The oak acorn is an ancient and sustainable agricultural method for pig fattening/finishing before slaughtering. It involves low density of animals herding in the forest during winter times. The preservation of these forests, supported by a profitable charcuterie industry downstream (in an integrated value-chain), is a pressing issue that must be addressed using the latest technologies and agricultural advancements in order to achieve a much-needed overall industry metamorphosis. Finally, tourism plays an important and ever-growing role in the Portuguese economic fabric, with a rising surplus in the current decade. Rural tourism has also experienced an increase, something well depicted in the growth of overnight stays in rural venues. In contrast, agrotourism and ecotourism capacities have remained stable for more than a decade, with slight oscillation, suggesting the importance of promoting this kind of offer.

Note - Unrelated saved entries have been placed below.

(** C7, as the code has it.  With [(d, a)] the stepped duration and the
    stepped, scaled amplitude and [n >= 0] the sample count of [d], the
    ramp has [n] samples; the last of two or more is [a]; sample [i]
    before the last is [i * step + 0.0] with [step = a / (n - 1)] (or
    [i / (n - 1) * a + 0.0] when that step is zero); the first is [0.0]
    when the step is finite, and a lone sample is [0.0] when [a] is
    finite. *)
Theorem ramp_createArray_endpoints (self : RampSegment.t) (sweep : Z) (d a : float) (n : Z) :
  returned (Segment.doStepping sweep) self = Ok (d, a) ->
  returned (Segment.calculateNumberOfPoints d) self = Ok n ->
  0 <= n ->
  exists out,
    returned (RampSegment.createArray sweep) self = Ok out /\
    np.size out = n /\
    (n = 1 -> is_finite a = true -> out = [0%float]) /\
    (2 <= n -> nth_error out (Z.to_nat (n - 1)) = Some a) /\
    (2 <= n -> is_finite (a / Z2float (n - 1)) = true -> nth_error out 0 = Some 0%float) /\
    (forall i, 0 <= i < n - 1 ->
       nth_error out (Z.to_nat i)
       = Some (if (a / Z2float (n - 1) =? 0)%float
               then (Z2float i / Z2float (n - 1) * a + 0)%float
               else (Z2float i * (a / Z2float (n - 1)) + 0)%float)).
Proof.
  intros Hs Hn H0.
  set (y := map (fun i => linspace_sample 0 a n (Z.of_nat i)) (seq 0 (Z.to_nat n))).
  assert (Hy : List.length y = Z.to_nat n) by (subst y; rewrite length_map, length_seq; reflexivity).
  assert (Hsample : forall i, 2 <= n -> 0 <= i < n - 1 ->
            nth_error y (Z.to_nat i)
            = Some (if (a / Z2float (n - 1) =? 0)%float
                    then (Z2float i / Z2float (n - 1) * a + 0)%float
                    else (Z2float i * (a / Z2float (n - 1)) + 0)%float)).
  { intros i H2 Hi. subst y. rewrite nth_error_map_seq by lia. rewrite Z2Nat.id by lia.
    unfold linspace_sample. rewrite sub_zero_r.
    destruct (Z.ltb_spec 0 (n - 1)); [ | lia ].
    cbv zeta. destruct (_ =? 0)%float; reflexivity. }
  exists (if 1 <? n then np.set_last y a else y).
  split; [ | split; [ | split; [ | split; [ | split ] ] ] ].
  - rewrite ramp_createArray_eq, Hs. cbn [bind fst snd]. rewrite Hn. cbn [bind].
    apply linspace_Ok. assumption.
  - destruct (1 <? n); [ rewrite size_set_last | ]; unfold np.size; lia.
  - intros -> Hf. subst y. change (1 <? 1) with false. change (Z.to_nat 1) with 1%nat.
    cbn [seq map Z.of_nat]. unfold linspace_sample. change (0 <? 1 - 1) with false.
    cbv zeta iota. change (Z2float 0) with 0%float.
    rewrite sub_zero_r, zero_mul_finite by assumption. reflexivity.
  - intros H2. destruct (Z.ltb_spec 1 n); [ | lia ].
    replace (Z.to_nat (n - 1)) with (List.length y - 1)%nat by lia.
    apply nth_error_set_last_last. intros E. rewrite E in Hy. cbn in Hy. lia.
  - intros H2 Hf. destruct (Z.ltb_spec 1 n); [ | lia ].
    rewrite nth_error_set_last_other by lia.
    change 0%nat with (Z.to_nat 0). rewrite Hsample by lia.
    change (Z2float 0) with 0%float. f_equal. apply first_sample_zero. assumption.
  - intros i Hi. destruct (Z.ltb_spec 1 n); [ | lia ].
    rewrite nth_error_set_last_other by lia. apply Hsample; lia.
Qed.

Lemma ramp_createArray_endpoints_witness :
  exists out,
    returned (RampSegment.createArray 0) (sample_ramp 0.003 no_delta no_delta) = Ok out /\
    np.size out = 3 /\
    (3 = 1 -> is_finite 250 = true -> out = [0%float]) /\
    (2 <= 3 -> nth_error out (Z.to_nat (3 - 1)) = Some 250%float) /\
    (2 <= 3 -> is_finite (250 / Z2float (3 - 1)) = true -> nth_error out 0 = Some 0%float) /\
    (forall i, 0 <= i < 3 - 1 ->
       nth_error out (Z.to_nat i)
       = Some (if (250 / Z2float (3 - 1) =? 0)%float
               then (Z2float i / Z2float (3 - 1) * 250 + 0)%float
               else (Z2float i * (250 / Z2float (3 - 1)) + 0)%float)).
Proof.
  apply (ramp_createArray_endpoints (sample_ramp 0.003 no_delta no_delta) 0 0.003%float).
  - reflexivity.
  - reflexivity.
  - lia.
Defined.

Example ramp_example :
  returned (RampSegment.createArray 0) (sample_ramp 0.003 no_delta no_delta)
  = Ok [0%float; 125%float; 250%float] /\
  returned (RampSegment.createArray 0) (sample_ramp 0.001 no_delta no_delta)
  = Ok [0%float].
Proof. split; reflexivity. Qed.

(** C7, refuted as stated: a ramp whose amplitude is stepped in mode
    [LogInc] has the amplitude NaN; its three samples are NaN, the first
    one included, and its lone sample, over one millisecond, is NaN. *)
Lemma ramp_nan_example :
  let logInc := {| mode := "LogInc"; factor := 2; inc := 0 |} in
  returned (Segment.doStepping 0) (sample_ramp 0.003 no_delta logInc) = Ok (0.003%float, nan) /\
  returned (Segment.calculateNumberOfPoints 0.003) (sample_ramp 0.003 no_delta logInc) = Ok 3 /\
  returned (RampSegment.createArray 0) (sample_ramp 0.003 no_delta logInc) = Ok [nan; nan; nan] /\
  returned (RampSegment.createArray 0) (sample_ramp 0.001 no_delta logInc) = Ok [nan].
Proof. cbv zeta. repeat split. Qed.

(** ** createArray leaves the segment as it was *)

Lemma read_only_constant_createArray (sweep : Z) :
  read_only (ConstantSegment.createArray sweep).
Proof. unfold ConstantSegment.createArray. read_only. Qed.

Lemma read_only_ramp_createArray (sweep : Z) :
  read_only (RampSegment.createArray sweep).
Proof. unfold RampSegment.createArray. read_only. Qed.

Lemma read_only_chirp_createArray (chirp : chirp_function) (sweep : Z) :
  read_only (ChirpSegment.createArray chirp sweep).
Proof. unfold ChirpSegment.createArray. read_only. Qed.

Lemma after_on {T A} (wrap : T -> segment) (m : Method T A) (self : T) :
  read_only m -> snd (on wrap m self) = wrap self.
Proof.
  intros Hm. unfold on. specialize (Hm self). unfold after in Hm.
  destruct (m self) as [r self']. cbn in *. congruence.
Qed.

Lemma read_only_createArray (chirp : chirp_function) (sweep : Z) :
  read_only (createArray chirp sweep).
Proof.
  intros [s | s | s | s]; unfold after, createArray; apply after_on.
  - apply read_only_square_createArray.
  - apply read_only_constant_createArray.
  - apply read_only_ramp_createArray.
  - apply read_only_chirp_createArray.
Qed.

(** C9.  Whatever the variant and the sweep, and whatever waveform
    function stands for scipy's, a call of [createArray] hands the
    segment back with every attribute as it was; so a second call with
    the same sweep returns what the first returned (an array or the
    same exception), and again leaves the segment as it was. *)
Theorem createArray_leaves_segment_unchanged
    (chirp : chirp_function) (seg : segment) (sweep : Z) :
  after (createArray chirp sweep) seg = seg /\
  returned (createArray chirp sweep) (after (createArray chirp sweep) seg)
  = returned (createArray chirp sweep) seg /\
  after (createArray chirp sweep) (after (createArray chirp sweep) seg) = seg.
Proof.
  pose proof (read_only_createArray chirp sweep seg) as H.
  rewrite !H. auto.
Qed.

(** The constant segment of the specification, asked twice for sweep 3. *)
Example constant_twice_example :
  let seg := Constant (sample_constant 0.003 no_delta {| mode := "Inc"; factor := 1; inc := 0.5 |}) in
  forall chirp,
    createArray chirp 3 seg = (Ok [1750%float; 1750%float; 1750%float], seg) /\
    createArray chirp 3 (after (createArray chirp 3) seg)
    = (Ok [1750%float; 1750%float; 1750%float], seg).
Proof. cbv zeta. intros chirp. split; reflexivity. Qed.

(** ** ChirpSegment.createArray *)

(** What the segment asks of the waveform function: the time axis of
    [n] samples from 0 to the stepped duration, the start frequency, the
    stepped duration as the time of the end frequency, the end
    frequency, the sweep method of the kind, and a phase of -90 degrees;
    the waveform is then scaled by the stepped amplitude. *)
Lemma chirp_createArray_eq (chirp : chirp_function) (sweep : Z) (self : ChirpSegment.t) :
  returned (ChirpSegment.createArray chirp sweep) self
  = (da <~ returned (Segment.doStepping sweep) self ;;
     n <~ returned (Segment.calculateNumberOfPoints (fst da)) self ;;
     x <~ np.linspace 0 (fst da) n ;;
     method <~ (if (ChirpSegment.kind self =? "Exponential")%string then Ok "logarithmic"%string
                else if (ChirpSegment.kind self =? "Linear")%string then Ok "linear"%string
                else Raise (UnboundLocalError "method")) ;;
     wave <~ chirp x (ChirpSegment.startFreq self) (fst da) (ChirpSegment.endFreq self)
               method (-90)%float ;;
     Ok (np.scale (snd da) wave)).
Proof.
  unfold ChirpSegment.createArray.
  rewrite returned_mbind by apply read_only_doStepping.
  destruct (returned (Segment.doStepping sweep) self) as [[d a] | e]; cbn [bind fst snd];
    [ | reflexivity ].
  rewrite returned_mbind by apply read_only_calculateNumberOfPoints.
  destruct (returned (Segment.calculateNumberOfPoints d) self) as [n | e]; cbn [bind];
    [ | reflexivity ].
  rewrite returned_lift. destruct (np.linspace 0 d n) as [x | e]; cbn [bind]; [ | reflexivity ].
  rewrite returned_getattr, returned_lift.
  destruct (if (ChirpSegment.kind self =? "Exponential")%string then _ else _) as [method | e];
    cbn [bind]; [ | reflexivity ].
  rewrite !returned_getattr, returned_lift.
  destruct (chirp x _ d _ method _) as [wave | e]; reflexivity.
Qed.

(* ================================================================== *)
(** * Further properties of the code *)
(* ================================================================== *)

(** ** getSegmentClass *)

(** X1.  A segment that [getSegmentClass] returns is of the class the
    record names, and carries the base attributes of the records: the
    duration of the segment record, the sample interval of the
    stimulation record, the two stepping dictionaries, and an amplitude
    scale of 1000. *)
Theorem getSegmentClass_returns
    (stimRec : StimulationRecord) (channelRec : ChannelRecordStimulus)
    (segmentRec : StimSegmentRecord) (seg : segment) :
  getSegmentClass stimRec channelRec segmentRec = Ok seg ->
  Class_ segmentRec = class_name seg /\
  base_of seg = Segment.__init__ stimRec channelRec segmentRec /\
  Segment.duration (base_of seg) = Duration segmentRec /\
  Segment.sampleInterval (base_of seg) = SampleInterval stimRec /\
  Segment.amplitudeScale (base_of seg) = 1000%float.
Proof.
  intros H.
  assert (Class_ segmentRec = class_name seg /\
          base_of seg = Segment.__init__ stimRec channelRec segmentRec) as [Hc Hb].
  { unfold getSegmentClass in H.
    destruct (String.eqb_spec (Class_ segmentRec) "Squarewave") as [E | _].
    { apply bind_Ok in H. destruct H as (s & Hs & [= <-]). split; [ exact E | ].
      unfold SquareSegment.__init__ in Hs.
      repeat match type of Hs with
             | (if ?b then _ else _) = _ => destruct b; [ try discriminate | try discriminate ]
             | bind ?r _ = _ => destruct r; cbn [bind] in Hs; [ | discriminate ]
             end.
      all: try (apply bind_Ok in Hs; destruct Hs as (? & _ & ?); discriminate).
      all: injection Hs as <-; reflexivity. }
    destruct (String.eqb_spec (Class_ segmentRec) "Constant") as [E | _].
    { apply bind_Ok in H. destruct H as (s & Hs & [= <-]). split; [ exact E | ].
      unfold ConstantSegment.__init__ in Hs. apply bind_Ok in Hs.
      destruct Hs as (a & _ & [= <-]). reflexivity. }
    destruct (String.eqb_spec (Class_ segmentRec) "Ramp") as [E | _].
    { apply bind_Ok in H. destruct H as (s & Hs & [= <-]). split; [ exact E | ].
      unfold RampSegment.__init__ in Hs. apply bind_Ok in Hs.
      destruct Hs as (a & _ & [= <-]). reflexivity. }
    destruct (String.eqb_spec (Class_ segmentRec) "Chirpwave") as [E | _]; [ | discriminate ].
    apply bind_Ok in H. destruct H as (s & Hs & [= <-]). split; [ exact E | ].
    unfold ChirpSegment.__init__ in Hs.
    destruct (_ && _) in Hs; [ discriminate | ]. injection Hs as <-. reflexivity. }
  rewrite Hb. repeat split; assumption.
Qed.

Lemma square_init_not_unsupported_class
    (stimRec : StimulationRecord) (channelRec : ChannelRecordStimulus)
    (segmentRec : StimSegmentRecord) (name : string) :
  SquareSegment.__init__ stimRec channelRec segmentRec
  <> Raise (ValueError [Lit "Unsupported stim segment class "; Fmt (VStr name)]).
Proof.
  unfold SquareSegment.__init__.
  repeat match goal with
         | |- (if ?b then _ else _) <> _ => destruct b
         end; try discriminate.
  cbn. repeat match goal with
         | |- context [if ?b then _ else _] => destruct b; cbn
         end; discriminate.
Qed.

Portugal offers very favourable conditions for agro- and eco-tourism: considerable biodiversity, contrasting landscapes, plentiful historical sites and a mild weather all year long. In a holistic approach to ecosystem services, sustainable tourism must be one of the key elements. An upgraded CIBIO can play an important part in fostering biodiversity capable of attracting more tourism (birdwatching, sustainable hunting, citizen science projects, scientific tourism).